This is the continuation of this morning’s live blog.
Diving into the kernel mitigations by Breno Leitao
When Spectre happened, many people thought the bug would be fixed and that would be the end of that. But CPU bugs keep coming out, and new mitigations for them being added in the kernel.
After Breno changed jobs, he thought he would be done with handling Spectre. But those bugs and their mitigations keep nagging him.
CPU bugs have always existed, Breno shows. What’s new is the far-reaching security impact. There are many variants of Spectre and other hardware vulnerabilities, depending on how we count. Wikipedia lists 42 different CVEs for example.
A simple explanation of the side channel attack like Spectre: speculated instructions fetch things from memory and populate the cache. Using timing, cache can be probed to be able to guess what is in the cache. It’s not the CPU caches, it can be in the store and load buffer, line fill buffer, load port, etc.

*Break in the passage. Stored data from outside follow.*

Lemma metal_columns_fixed_by_first_row_witness :
  indicesOf <$> processWaterSamples integerText
                  [[("id", VStr "S1"); ("Pb", VStr "0.02")];
                   [("id", VStr "S2"); ("Pb", VStr "0.03"); ("Cd", VStr "0.01")]]
  = indicesOf <$> processWaterSamples integerText
                    [[("id", VStr "S1"); ("Pb", VStr "0.02")];
                     [("id", VStr "S2"); ("Pb", VStr "0.03")]].
Proof.
  apply (proj2 (proj2 (metal_columns_fixed_by_first_row integerText
                         [("id", VStr "S1"); ("Pb", VStr "0.02")]
                         [[("id", VStr "S2"); ("Pb", VStr "0.03")]]))
           0%nat [("id", VStr "S2"); ("Pb", VStr "0.03")] "Cd" (VStr "0.01")).
  - cbn. intros [H | [H | []]]; discriminate H.
  - reflexivity.
Defined.

(** ** Category and stored index *)

(** C1, as the code has it: the category of every result is the
    categorization of the row's HPI before rounding, and the stored [hpi]
    is that HPI rounded to two decimals. *)
Theorem category_of_unrounded_hpi (Number_toString : number -> string)
    (samples : list object) (i : nat) (r : CalculationResult) :
  processWaterSamples Number_toString samples !! i = Some r ->
  exists (firstSample sample : object),
    samples !! 0 = Some firstSample
    /\ samples !! i = Some sample
    /\ category r
       = categorizeWaterQuality
           (calculateHPI sample (detectMetalColumns firstSample))
    /\ hpi r = round2 (calculateHPI sample (detectMetalColumns firstSample)).
Proof.
  destruct samples as [|firstSample rest]; [discriminate|].
  unfold processWaterSamples. rewrite list_lookup_imap.
  destruct ((firstSample :: rest) !! i) as [sample|] eqn:E; [|discriminate].
  intros [= <-]. exists firstSample, sample. repeat split; reflexivity.
Qed.
(** * durable-objects-nosql: the query and update engine

    A shallow embedding of [src/durable-objects-nosql/src/types/index.ts]
    (the second document of that file: [CursorImpl], [CollectionImpl] and the
    path helpers), and the properties of it that the specification states.

    Conventions of the embedding.
    - A JavaScript value is a [jsval]: the values of JSON, [undefined] and
      [NaN]. Functions, symbols, dates and other host objects are outside
      the model, and so are cyclic structures and the limit of the call
      stack. Numbers are integers ([VNum]) plus [VNaN]; IEEE-754 fractions,
      infinities and negative zero are outside the model. An object is the
      list of its own enumerable properties in
      the order [Object.entries] yields them; inherited properties
      ([toString], [constructor], ...) are not modelled, so field names are
      assumed to differ from them.
    - A thrown exception is the [Throw] outcome of the [outcome] monad; a
      promise that rejects is modelled the same way. Where the source would
      go on with a sparse array or an array with named properties, the
      embedding stops with [OutOfModel].
    - Functions that assign to objects return the content of the object
      after the assignment. [applyUpdate] is embedded a second time, in the
      module [Heap], on a store of objects with identities: that is where
      the sharing between its argument and its result shows.
    - The storage is the table of rows and the list of statements executed;
      a JSON payload is represented by the value it decodes to. A statement
      does not fail, except an [INSERT] of an id the table has.
    - The host's [RegExp] is a parameter of the development
      ([RegExp_test]); the host's stable [Array.prototype.sort] is
      [Array_sort]. *)

From Stdlib Require Import List String Ascii ZArith Bool Lia.
From Stdlib Require Import DecimalString Permutation Sorted OrderedTypeEx.
Import ListNotations.

Local Open Scope string_scope.
Local Open Scope Z_scope.

(** ** Exceptions *)

Inductive error : Type :=
| Error (message : string)   (* [throw new Error(message)] of the source *)
| TypeError                  (* raised by the host: property access on null, ... *)
| SyntaxError                (* raised by [new RegExp] on a malformed pattern *)
| OutOfModel.                (* the source goes on with a value the model lacks:
                                a sparse array or an array with named properties *)

Inductive outcome (A : Type) : Type :=
| Ok (a : A)
| Throw (e : error).
Arguments Ok {A} a.
Arguments Throw {A} e.

Definition bind {A B : Type} (c : outcome A) (k : A -> outcome B) : outcome B :=
  match c with
  | Ok a => k a
  | Throw e => Throw e
  end.

Notation "x <- c ;; k" := (bind c (fun x => k))
  (at level 61, c at next level, right associativity).
Notation "' pat <- c ;; k" := (bind c (fun x => match x with pat => k end))
  (at level 61, pat pattern, c at next level, right associativity).

(** ** JavaScript values *)

Unset Elimination Schemes.
Inductive jsval : Type :=
| VUndefined
| VNull
| VBool (b : bool)
| VNum (n : Z)
| VNaN
| VStr (s : string)
| VArr (elems : list jsval)
| VObj (props : list (string * jsval)).
Set Elimination Schemes.

(** Induction over values that reaches the elements of arrays and the
    property values of objects. *)
Definition jsval_ind (P : jsval -> Prop)
  (Hundef : P VUndefined) (Hnull : P VNull)
  (Hbool : forall b, P (VBool b)) (Hnum : forall n, P (VNum n))
  (Hnan : P VNaN) (Hstr : forall s, P (VStr s))
  (Harr : forall elems, Forall P elems -> P (VArr elems))
  (Hobj : forall props, Forall (fun kv => P (snd kv)) props -> P (VObj props))
  : forall v, P v :=
  fix go (v : jsval) : P v :=
    match v with
    | VUndefined => Hundef
    | VNull => Hnull
    | VBool b => Hbool b
    | VNum n => Hnum n
    | VNaN => Hnan
    | VStr s => Hstr s
    | VArr elems =>
        Harr elems
          ((fix all (l : list jsval) : Forall P l :=
              match l with
              | [] => Forall_nil _
              | x :: r => Forall_cons x (go x) (all r)
              end) elems)
    | VObj props =>
        Hobj props
          ((fix all (l : list (string * jsval)) : Forall (fun kv => P (snd kv)) l :=
              match l with
              | [] => Forall_nil _
              | kv :: r => Forall_cons kv (go (snd kv)) (all r)
              end) props)
    end.

(** *** Strings and numerals *)

(** [path.split('.')]: never empty, [""] splits into [[""]]. *)
Fixpoint split_dot (s : string) : list string :=
  match s with
  | EmptyString => [EmptyString]
  | String c rest =>
      if Ascii.eqb c "."%char then EmptyString :: split_dot rest
      else match split_dot rest with
           | [] => [String c EmptyString]
           | part :: parts => String c part :: parts
           end
  end.

(** [key.startsWith('$')]. *)
Definition startsWith_dollar (key : string) : bool :=
  match key with
  | String c _ => Ascii.eqb c "$"%char
  | EmptyString => false
  end.

(** Decimal rendering of an array index and of a number. *)
Definition index_key (i : nat) : string := NilZero.string_of_uint (Nat.to_uint i).
Definition Z_to_string (n : Z) : string := NilZero.string_of_int (Z.to_int n).

Fixpoint join_comma (l : list string) : string :=
  match l with
  | [] => ""
  | [s] => s
  | s :: r => s ++ "," ++ join_comma r
  end.

(** [ToString]. *)
Fixpoint ToString (v : jsval) : string :=
  match v with
  | VUndefined => "undefined"
  | VNull => "null"
  | VBool true => "true"
  | VBool false => "false"
  | VNum n => Z_to_string n
  | VNaN => "NaN"
  | VStr s => s
  | VArr elems =>
      join_comma
        ((fix each (l : list jsval) : list string :=
            match l with
            | [] => []
            | x :: r =>
                match x with
                | VUndefined | VNull => ""
                | _ => ToString x
                end :: each r
            end) elems)
  | VObj _ => "[object Object]"
  end.

(** [ToPrimitive]: arrays and plain objects convert through [toString]. *)
Definition ToPrimitive (v : jsval) : jsval :=
  match v with
  | VArr _ | VObj _ => VStr (ToString v)
  | _ => v
  end.

Definition digit_of (c : ascii) : option Z :=
  let n := Z.of_nat (nat_of_ascii c) in
  if (48 <=? n) && (n <=? 57) then Some (n - 48) else None.

Fixpoint digits_value (acc : Z) (s : string) : option Z :=
  match s with
  | EmptyString => Some acc
  | String c rest =>
      match digit_of c with
      | Some d => digits_value (10 * acc + d) rest
      | None => None
      end
  end.

(** [StringToNumber] on the integer numerals: the empty string is [0], an
    optionally signed run of decimal digits is its value, anything else is
    [NaN] ([None]). Numerals of fractions lie outside the number model. *)
Definition StringToNumber (s : string) : option Z :=
  match s with
  | EmptyString => Some 0
  | String c rest =>
      if Ascii.eqb c "-"%char then
        match rest with
        | EmptyString => None
        | _ => option_map Z.opp (digits_value 0 rest)
        end
      else if Ascii.eqb c "+"%char then
        match rest with
        | EmptyString => None
        | _ => digits_value 0 rest
        end
      else digits_value 0 s
  end.

(** [ToNumber] of a primitive; [None] is [NaN]. *)
Definition ToNumber (v : jsval) : option Z :=
  match ToPrimitive v with
  | VNull => Some 0
  | VBool true => Some 1
  | VBool false => Some 0
  | VNum n => Some n
  | VStr s => StringToNumber s
  | _ => None
  end.

(** *** Operators *)

(** [typeof v]. *)
Definition typeof (v : jsval) : string :=
  match v with
  | VUndefined => "undefined"
  | VBool _ => "boolean"
  | VNum _ | VNaN => "number"
  | VStr _ => "string"
  | VNull | VArr _ | VObj _ => "object"
  end.

(** Truthiness, as [if (v)], [!v] and [v || d] read it. *)
Definition truthy (v : jsval) : bool :=
  match v with
  | VUndefined | VNull | VNaN => false
  | VBool b => b
  | VNum n => negb (n =? 0)
  | VStr s => negb (String.eqb s "")
  | VArr _ | VObj _ => true
  end.

(** [a === b]. Two objects are strictly equal only when they are the same
    object; the two sides compared by the engine are a value decoded from
    storage and a value supplied by the caller, which never are. *)
Definition strict_eq (a b : jsval) : bool :=
  match a, b with
  | VUndefined, VUndefined => true
  | VNull, VNull => true
  | VBool x, VBool y => Bool.eqb x y
  | VNum x, VNum y => x =? y
  | VStr x, VStr y => String.eqb x y
  | _, _ => false
  end.

(** [SameValueZero], the equality of [Array.prototype.includes]. *)
Definition same_value_zero (a b : jsval) : bool :=
  match a, b with
  | VNaN, VNaN => true
  | _, _ => strict_eq a b
  end.

Definition Array_includes (l : list jsval) (v : jsval) : bool :=
  existsb (fun x => same_value_zero x v) l.

(** Code-unit order on strings. *)
Definition string_ltb (a b : string) : bool :=
  match String.compare a b with
  | Lt => true
  | _ => false
  end.

(** The abstract relational comparison [a < b]: [None] when a side is
    [NaN] (the comparison is then undefined). *)
Definition js_less (a b : jsval) : option bool :=
  match ToPrimitive a, ToPrimitive b with
  | VStr x, VStr y => Some (string_ltb x y)
  | pa, pb =>
      match ToNumber pa, ToNumber pb with
      | Some x, Some y => Some (x <? y)
      | _, _ => None
      end
  end.

Definition js_lt (a b : jsval) : bool :=   (* a < b *)
  match js_less a b with Some r => r | None => false end.
Definition js_gt (a b : jsval) : bool :=   (* a > b *)
  js_lt b a.
Definition js_le (a b : jsval) : bool :=   (* a <= b *)
  match js_less b a with Some r => negb r | None => false end.
Definition js_ge (a b : jsval) : bool :=   (* a >= b *)
  match js_less a b with Some r => negb r | None => false end.
(** X17: lines added after a text take no defect away: an identifier
    reported for the text is reported for the longer text, with the same
    occurrences first and those of the added lines after them. *)
Theorem added_lines_keep_defects (js_code added : string) :
  exists errs errs',
    check_duplicate_declarations js_code = Returned errs
    /\ check_duplicate_declarations (js_code ++ String newline added) = Returned errs'
    /\ Forall (fun e =>
                 exists name occs more,
                   e = duplicate_error name occs
                   /\ In (duplicate_error name (occs ++ more)%list) errs') errs.
Proof.
  exists (dup_defects js_code), (dup_defects (js_code ++ String newline added)).
  split; [apply check_duplicate_declarations_returns|].
  split; [apply check_duplicate_declarations_returns|].
  apply Forall_forall. intros e He. unfold dup_defects in *.
  apply duplicate_errors_in in He. destruct He as (name & occs & Hin & Hlen & ->).
  apply in_lookup in Hin; [|apply keys_index_events_nodup; constructor].
  rewrite lookup_scan in Hin.
  rewrite split_app_newline.
  destruct (top_level_events_app (split newline js_code) (split newline added))
    as [more Hmore].
  rewrite Hmore.
  exists name, occs, (occurrences_of name more). split; [reflexivity|].
  apply duplicate_errors_in.
  exists name, (occs ++ occurrences_of name more)%list.
  split; [|split; [rewrite length_app; lia | reflexivity]].
  apply lookup_in. rewrite lookup_scan, occurrences_of_app.
  destruct (occurrences_of name (top_level_events (split newline js_code))) as [|o os];
    [discriminate|].
  injection Hin as <-. reflexivity.
Qed.
(** X9, integer promotion in [add_range]: on a bits-pattern filter that
    compiles, when the range does not saturate, the mask stored is the
    truncation to [mask_t] of the old mask ORed with the run computed
    without wrap-around, as the run is for a [mask_t] narrower than
    [int]; and for such a [mask_t] the run fits an [int]. *)
Theorem add_range_int_promotion (mb s a b : Z)
    (d : hb_set_digest_bits_pattern_t mb s) :
  valid (bits_pattern mb s) -> representable (bits_pattern mb s) d ->
  saturates mb s a b = false ->
  let ma := BitsPattern.mask_for mb s a in
  let mk := BitsPattern.mask_for mb s b in
  mask (after (Digest.add_range a b) d)
  = wrap (BitsPattern.mask_bits mb)
         (Z.lor (mask d) (mk + (mk - ma) - Z.b2z (mk <? ma)))
  /\ (mb <= 2 -> - 2 ^ 31 <= mk + (mk - ma) - Z.b2z (mk <? ma) < 2 ^ 31).
Proof.
  intros (Hmb & Hs & _) Hd Hsat ma mk. cbn [representable] in Hd.
  pose proof (mask_bits_range mb Hmb) as HW.
  split.
  - cbn [Digest.add_range BitsPattern.digest].
    rewrite add_range_run by assumption.
    symmetry. apply add_range_promoted; [lia|assumption].
  - intros Hnarrow.
    pose proof (mask_for_range mb s Hmb a) as Ha.
    pose proof (mask_for_range mb s Hmb b) as Hb.
    fold ma in Ha. fold mk in Hb.
    assert (Hpow : 2 ^ BitsPattern.mask_bits mb <= 2 ^ 16).
    { apply Z.pow_le_mono_r; [lia|]. unfold BitsPattern.mask_bits. lia. }
    change (2 ^ 16) with 65536 in Hpow. change (2 ^ 31) with 2147483648.
    destruct (mk <? ma); cbn [Z.b2z]; lia.
Qed.

Lemma add_range_int_promotion_witness :
  let d : hb_set_digest_bits_pattern_t 2 3 :=
    Build_hb_set_digest_bits_pattern_t 0x8001 in
  let ma := BitsPattern.mask_for 2 3 100 in
  let mk := BitsPattern.mask_for 2 3 150 in
  mask (after (Digest.add_range 100 150) d)
  = wrap (BitsPattern.mask_bits 2)
         (Z.lor (mask d) (mk + (mk - ma) - Z.b2z (mk <? ma)))
  /\ (2 <= 2 -> - 2 ^ 31 <= mk + (mk - ma) - Z.b2z (mk <? ma) < 2 ^ 31).
Proof.
  apply (add_range_int_promotion 2 3 100 150).
  - vm_compute. intuition discriminate.
  - vm_compute. intuition discriminate.
  - reflexivity.
Defined.
(** * KSDrift: feature-wise Kolmogorov-Smirnov drift detector

    Shallow embedding of the drift detector documented in
    [doc/source/methods/ksdrift.ipynb] of alibi-detect.  The repository
    excerpt only documents the detector (constructor parameters, [predict]
    and its result); the implementation module [alibi_detect.cd.ks] is not
    part of it, so the definitions below marked "Modelled from the spec"
    follow the written specification of that module.

    Numbers are rationals ([Q]); data sets are lists of instances, each
    instance a list of feature values. *)

From Stdlib Require Import String.
From Stdlib Require Import List ZArith QArith Qabs Qminmax Lia Bool.
From Stdlib Require Import Sorting.Sorted Sorting.Permutation Sorting.Mergesort.
From Stdlib Require Import Orders Lqa.
Import ListNotations.

Open Scope Q_scope.

(** ** Data model *)

Inductive Alternative := TwoSided | Less | Greater.
Inductive DriftType := Feature | Batch.
Inductive Correction := Bonferroni | FDR.

(** [update_X_ref]: [{'last': N}] or [{'reservoir_sampling': N}]. *)
Inductive UpdatePolicy :=
| NoUpdate
| Last (N : nat)
| ReservoirSampling (N : nat).

Inductive DriftError := DimensionMismatch | InvalidCorrection | InsufficientSamples.

(** [is_drift]: one verdict for the batch, or one flag per feature. *)
Inductive Verdict :=
| Scalar (b : nat)
| PerFeature (bs : list nat).

Definition Row := list Q.
Definition Data := list Row.

(** Seeded generator: [rng seed bound] is a draw in [0, bound) and the
    next seed. *)
Definition Rng := Z -> nat -> nat * Z.

Record KSDrift := mkKSDrift {
  p_val : Q;
  X_ref : Data;
  preprocess_X_ref : bool;
  update_X_ref : UpdatePolicy;
  preprocess_fn : option (Data -> Data);
  correction : String.string;
  alternative : Alternative;
  n_features : nat;
  n : nat;            (** instances seen so far (reference + test) *)
  seed : Z;
  rng : Rng;
  data_type : option String.string
}.

Record Meta := mkMeta { name : String.string; meta_data_type : option String.string }.

Record PredData := mkPredData {
  is_drift : Verdict;
  p_vals : option (list Q);
  distance : list Q
}.

Record Prediction := mkPrediction { meta : Meta; data : PredData }.

Definition parse_correction (s : String.string) : option Correction :=
  if String.eqb s "bonferroni"%string then Some Bonferroni
  else if String.eqb s "fdr"%string then Some FDR
  else None.

(** ** Two-sample Kolmogorov-Smirnov test *)

Definition Q_of_nat (k : nat) : Q := inject_Z (Z.of_nat k).
(** [{ ...a, ...b }] on partial objects: the keys of either, those of [b]
    winning. *)
Definition merge (a b : Partial.t) : Partial.t :=
  {| Partial.searchDepth :=
       match Partial.searchDepth b with Some v => Some v | None => Partial.searchDepth a end;
     Partial.maxResults :=
       match Partial.maxResults b with Some v => Some v | None => Partial.maxResults a end;
     Partial.dateFrom :=
       match Partial.dateFrom b with Some v => Some v | None => Partial.dateFrom a end;
     Partial.dateTo :=
       match Partial.dateTo b with Some v => Some v | None => Partial.dateTo a end;
     Partial.openAccessOnly :=
       match Partial.openAccessOnly b with Some v => Some v | None => Partial.openAccessOnly a end |}.

End PartialOptions.

(** * Properties *)

(** ** Progress store *)
Module ProgressStoreFacts.

Import QueryProgressStore.

Lemma lookup_startStep x d now st i :
  steps (startStep x d now st) !! i =
  (fun step => if decide (id step = x) then started d (now i) step else step)
    <$> steps st !! i.
Proof. unfold startStep; simpl. by rewrite list_lookup_imap. Qed.

Lemma lookup_completeStep x m now st i :
  steps (completeStep x m now st) !! i =
  (fun step =>
     if decide (id step = x)
     then {| id := id step; label := label step; detail := detail step;
             status := completed; startedAt := startedAt step;
             completedAt := Some (now i);
             metadata := Some (spread (metadata step) m) |}
     else step) <$> steps st !! i.
Proof. unfold completeStep; simpl. by rewrite list_lookup_imap. Qed.
(** X6.  The index a retriever holds is consistent with its corpus:
    the token lists and the lengths are kept per document, in corpus
    order; the document-frequency table has one entry per term that
    occurs in the corpus, holding the number of documents with that term
    (between 1 and the corpus size); and the average length times the
    number of documents is the total number of tokens. *)
Theorem keyword_index_is_consistent :
  forall (preprocess_text : string -> list string) (self : KeywordRetriever),
    reachable preprocess_text self ->
    List.length (document_terms self) = List.length (documents self) /\
    List.length (doc_lengths self) = List.length (documents self) /\
    (forall i doc,
        nth_error (documents self) i = Some doc ->
        nth_error (document_terms self) i
        = Some (preprocess_text (doc_content doc)) /\
        nth_error (doc_lengths self) i
        = Some (List.length (preprocess_text (doc_content doc)))) /\
    NoDup (map fst (term_doc_freq self)) /\
    (forall t n,
        In (t, n) (term_doc_freq self) ->
        n = df preprocess_text (documents self) t /\
        (1 <= n <= List.length (documents self))%nat) /\
    (forall t doc,
        In doc (documents self) ->
        In t (preprocess_text (doc_content doc)) ->
        exists n, In (t, n) (term_doc_freq self)) /\
    (avg_doc_length self * INR (List.length (documents self))
     = INR (list_sum (doc_lengths self)))%R.
Proof.
  intros pre self Hreach.
  destruct (reachable_is_index pre self Hreach) as (docs & ->).
  cbn [BM25.index_of documents document_terms doc_lengths term_doc_freq
       avg_doc_length].
  destruct (index_fold_keys pre docs [] [] [] (NoDup_nil _)) as (Hnd & Hkeys).
  cbn zeta in Hnd, Hkeys. fold (tdf_of pre docs) in Hnd, Hkeys.
  repeat apply conj.
  - apply length_map.
  - apply length_map.
  - intros i doc Hnth. rewrite !nth_error_map, Hnth. cbn. auto.
  - exact Hnd.
  - intros t n Hin.
    pose proof (counter_get_in _ t n Hnd Hin) as Hget.
    rewrite tdf_of_get in Hget. subst n. split; [reflexivity|].
    split; [|apply df_le].
    assert (Hk : In t (map fst (tdf_of pre docs))).
    { apply in_map_iff. exists (t, df pre docs t). auto. }
    apply Hkeys in Hk. destruct Hk as [[]|(doc & Hdoc & Ht)].
    exact (df_pos pre docs doc t Hdoc Ht).
  - intros t doc Hdoc Ht.
    assert (Hk : In t (map fst (tdf_of pre docs))).
    { apply Hkeys. right. now exists doc. }
    apply in_map_iff in Hk. destruct Hk as ([t' n] & E & Hin).
    cbn in E. subst t'. now exists n.
  - destruct docs as [|doc rest]; [cbn; ring|].
    unfold avg_len. set (s := INR (list_sum _)). set (n := INR _).
    assert (n <> 0)%R by (apply not_0_INR; cbn; lia).
    field. assumption.
Qed.
Lemma searches_at_goal fuel fresh graph A nodes :
  ArrivalMode.searches (S fuel) fresh graph A A nodes
  = Some (Ok (map (fun premier_node =>
                     Some [start_node fresh A
                             (departure_date premier_node)
                             (departure_time premier_node)
                             (arrival_date premier_node)
                             (arrival_time premier_node)])
                  nodes)).
Proof.
  induction nodes as [|n nodes IH]; [reflexivity|].
  cbn [ArrivalMode.searches map]. rewrite dijkstra_at_goal, IH. reflexivity.
Qed.

(** X11: origin and goal the same station, with at least one first train
    on the date: every search returns the path of one node, and taking the
    last node but one of the first path raises [IndexError]. *)
Theorem arrival_mode_same_station_raises
    fuel graph A dep_date dep_time arrival_time_mode :
  get_premiernodes graph 0 A (Some dep_date) (Some dep_time) <> [] ->
  ArrivalMode.run (S fuel) graph A A dep_date dep_time arrival_time_mode
  = Some (Raise IndexError).
Proof.
  intros Hne. unfold ArrivalMode.run. rewrite searches_at_goal.
  destruct (get_premiernodes graph 0 A (Some dep_date) (Some dep_time))
    as [|n nodes]; [congruence|].
  reflexivity.
Qed.

Lemma arrival_mode_same_station_raises_witness :
  ArrivalMode.run 1 Examples.morning_trains "A" "A"
                  "01/06/2024" "00:00" "10:00"
  = Some (Raise IndexError).
Proof.
  apply (arrival_mode_same_station_raises 0 Examples.morning_trains "A"
           "01/06/2024" "00:00" "10:00").
  discriminate.
Defined.
Lemma prompt_shows_transcript_once_witness :
  agent_prompt (mkDate 2025 1 1) [greeting] "Find flights to Paris" []
  = SystemMessage (system_text (date_isoformat (mkDate 2025 1 1)))
    :: (Chat <$> (default [greeting] None ++ [HumanMessage "Find flights to Paris"]))
       ++ (Chat <$> []).
Proof.
  exact (prompt_shows_transcript_once (echo_agent "Two flights found.") None
           "Find flights to Paris" tt (mkDate 2025 1 1) []
           (mkAgentInput "Find flights to Paris" [greeting]) eq_refl).
Defined.

(** ** Splitting and joining *)

Lemma prefix_to_inv (s : string) :
  String.prefix " to " s = true -> exists t, s = " to " +:+ t.
Proof.
  destruct s as [|c1 [|c2 [|c3 [|c4 t]]]]; cbn [String.prefix];
    repeat (match goal with
            | |- context [ascii_dec ?a ?b] => destruct (ascii_dec a b) as [<-|]
            end; cbn [String.prefix]);
    try discriminate.
  intros _. by exists t.
Qed.

Lemma split_from_nonempty (sep s : string) (skip : nat) (cur : string) :
  split_from sep s skip cur <> [].
Proof.
  revert skip cur. induction s as [|c s IH]; intros skip cur; cbn [split_from];
    [done|].
  destruct skip; [|apply IH].
  destruct (String.prefix sep (String c s)); [done|apply IH].
Qed.
Lemma hydrate_counter_inv s s' : hydrate s = Done s' → counter_inv s'.
Proof.
  intros [Hnext _]%hydrate_Done_inv.
  pose proof (max_id_nonneg (tasks s')).
  unfold counter_inv. rewrite Hnext. split_and!.
  - by apply js_add_1_ge_1.
  - by apply js_add_1_integer.
  - done.
Qed.

Lemma AddTask_counter_inv t s : counter_inv s → counter_inv (AddTask t s).
Proof.
  intros (Hpos & Hint & Hmax).
  pose proof (js_integer_le_succ (nextId s) ltac:(lia) Hint) as Hgrow.
  unfold counter_inv. rewrite AddTask_nextId, AddTask_tasks, max_id_snoc.
  simpl Task.id. split_and!.
  - apply js_add_1_ge_1. lia.
  - apply js_add_1_integer. lia.
  - destruct (Z.max_spec (max_id (tasks s)) (nextId s)) as [[_ ->]|[_ ->]];
      [done|lia].
Qed.

Lemma DeleteTask_counter_inv arg s :
  counter_inv s → counter_inv (DeleteTask arg s).
Proof.
  intros (Hpos & Hint & Hmax). split_and!; [done|done|].
  change (nextId (DeleteTask arg s)) with (nextId s).
  etrans; [|exact Hmax]. apply js_add_1_mono. split.
  - apply max_id_nonneg.
  - apply max_id_sublist, handleDelete_sublist.
Qed.

Lemma step_counter_inv ev s s' :
  counter_inv s → step ev s = Done s' → counter_inv s'.
Proof.
  destruct ev as [|t|arg]; simpl; intros Hinv Hstep.
  - by eapply hydrate_counter_inv.
  - injection Hstep as <-. by apply AddTask_counter_inv.
  - injection Hstep as <-. by apply DeleteTask_counter_inv.
Qed.

Lemma reachable_counter_inv s : reachable s → counter_inv s.
Proof.
  induction 1 as [slot|ev s s' _ IH Hstep].
  - apply initial_counter_inv.
  - by eapply step_counter_inv.
Qed.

There are different type of mitigations: hardware, software, and workload specific.
Hardware mitigations can take the form of CPU instructions or MSRs, that will flush the prediction. IBPB will flush the branch prediction for example. IBRS is a CPU mode, and not a command; but it has a huge impact on performance. New CPUs have an enhanced mode: eIBRS, which can be always-on and more performant; but it does not mitigate all issues. STIBP is another mode that disables cross-sibling branch prediction.
There are three main software mitigations: Userspace sanitization will prevent userspace-controlled array indexing to have an impact on speculation. Kernel Process Table Isolation (KPTI) isolates changes the page table when going from userspace to kernel space and back. Retpoline is the last mitigation, that does indirect jumps by transforming a jmp
into a ret
with pause
and lfence
instructions in the middle: this tricks the branch prediction.
Original Retpoline could be controlled by controlling the Return Stack Buffer (RSB), which was mitigated with call depth tracking.
If your server is running trusted code, if the service is not security-sensitive, or if the threat model does not include user input, mitigations are not needed. For virtual machines, one might only pay the cost on VM exit (when it calls the host code). But those options are not enough, Breno says; advanced workload users want more options, and he tries to help here.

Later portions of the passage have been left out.